In this research, we employed web searches to identify prevalent inquiries and misunderstandings regarding diabetes-related knowledge. Frequently encountered questions were selected and presented to ChatGPT (ChatGPT-3.5-turbo, mode), with the generated responses being recorded (Fig. 1A, B). The quality of these responses was independently evaluated by experienced professionals in the field of endocrinology. Evaluation scores ranged from 0 to 10, with 10 indicating high accuracy, 8 ≤ score < 10 representing fairly accurate responses, 6 ≤ score < 8 indicating average accuracy, and scores below 6 indicating inaccuracies. From July 1, 2023, to July 3, 2023, five experts assessed and analyzed the limitations of ChatGPT's answers.

Fig. 1
figure 1figure 1

Diabetes knowledge misconceptions and ChatGPT’s answers. A Q1–Q6 and ChatGPT’s answers. B Q7–Q12 and ChatGPT’s answers


Each response provided by ChatGPT consists of approximately 157 ± 29 words, and the Flesch-Kincaid Grade Level averages at 13.8 ± 1.1. Out of the 12 answers evaluated, 3 received a rating of 10, indicating a high level of accuracy.
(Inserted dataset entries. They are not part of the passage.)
(** * TinyYolov2: anchor-grid decoding, score filtering and training loss

    A shallow embedding of [src/tinyYolov2/TinyYolov2.ts].

    Numbers.  A JavaScript [number] is modelled as a real number ([R]):
    [Math.exp] is [exp], [Math.max] is [Rmax], and arithmetic is exact.
    Rounding, overflow to [Infinity] and [NaN] are outside the model.
    An optional number ([scoreThreshold?: number]) is an [option R], and a
    number used as a condition is false exactly when it is [0] (or absent).

    Tensors.  A [tf.Tensor] is a shape together with its entries, indexed by
    the list of coordinates ([Tensor.get]).  The operations of tfjs-core that
    the class calls are given their library meaning: [reshape] keeps the
    row-major order of the entries and fails when the sizes differ, [slice]
    shifts the coordinates, element-wise operations broadcast, [softmax]
    normalises exponentials along the last axis, [sum] adds all entries.

    Errors.  A [throw] is the [Err] result of the error monad [Result];
    statements run in the order of the source, so the first error wins. *)

From Stdlib Require Import Reals Lra Lia List Arith Bool String.
Import ListNotations.
Open Scope R_scope.

Set Implicit Arguments.

(** ** The error monad *)

Inductive Result (A : Type) : Type :=
| Ok (a : A)
| Err (msg : string).

Arguments Ok {A} a.
Arguments Err {A} msg.

Definition bind {A B : Type} (r : Result A) (k : A -> Result B) : Result B :=
  match r with
  | Ok a => k a
  | Err msg => Err msg
  end.

Notation "x <- c ;; k" := (bind c (fun x => k))
  (at level 61, c at next level, right associativity).

(** A loop that pushes the results of each round to one array and stops at
    the first error. *)
Fixpoint concatMapM {A B : Type} (f : A -> Result (list B)) (l : list A)
  : Result (list B) :=
  match l with
  | [] => Ok []
  | a :: tl =>
      bs <- f a ;;
      rest <- concatMapM f tl ;;
      Ok (bs ++ rest)
  end.

(** [Array.prototype.reduce] without an initial value: the first element
    starts the accumulator, and an empty array is a [TypeError]. *)
Definition js_reduce {A : Type} (f : A -> A -> A) (l : list A) : Result A :=
  match l with
  | [] => Err "Reduce of empty array with no initial value"
  | a :: tl => Ok (fold_left f tl a)
  end.

(** ** Tensors (tfjs-core) *)

Record Tensor : Type := mkTensor {
  shape : list nat;
  entry : list nat -> R
}.

Definition sizeOf (s : list nat) : nat := fold_right Nat.mul 1%nat s.

(** Row-major position of a coordinate list, and back. *)
Fixpoint ravel (s idx : list nat) : nat :=
  match s, idx with
  | _ :: s', i :: idx' => (i * sizeOf s' + ravel s' idx')%nat
  | _, _ => 0%nat
  end.

Fixpoint unravel (s : list nat) (pos : nat) : list nat :=
  match s with
  | [] => []
  | _ :: s' => (pos / sizeOf s')%nat :: unravel s' (pos mod sizeOf s')
  end.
The remaining 9 answers had an average ± standard deviation rating of 9.5 ± 0.2, indicating a consistently high level of accuracy (Fig. 2). To examine the impact of repeated questions on the output answers, we conducted five runs for each of the 12 questions. The results revealed slight variations in sentence structure, but the answers remained consistent.

Fig. 2
figure 2

Evaluation ChatGPT’s answers’ scores and suggestions

The findings indicate that ChatGPT generally provides reasonably accurate information regarding misconceptions about diabetes. However, experts have identified certain instances where ChatGPT's responses lack completeness and precision. For instance, in response to question 3: "Does consuming sugar substitutes affect blood sugar levels in diabetic patients?", ChatGPT's answer stating that it does not cause blood sugar elevation is not sufficiently accurate. Research conducted by Mathur et al. [3] suggests that the use of sugar substitutes can increase insulin resistance. Similarly, for question 4: "Can diabetes be ruled out if fasting blood sugar is normal?", ChatGPT's response stating that the normal range for fasting blood sugar is 70–100 mg per deciliter (mg/dL) is incorrect. The current standard for fasting blood sugar has been adjusted to 79–110 mg/dL. Additionally, in response to question 12: "Can diabetes be cured?", ChatGPT's answer stating that it cannot be cured is not entirely accurate. Research indicates that surgical treatment can lead to remission of diabetes in obese patients [4].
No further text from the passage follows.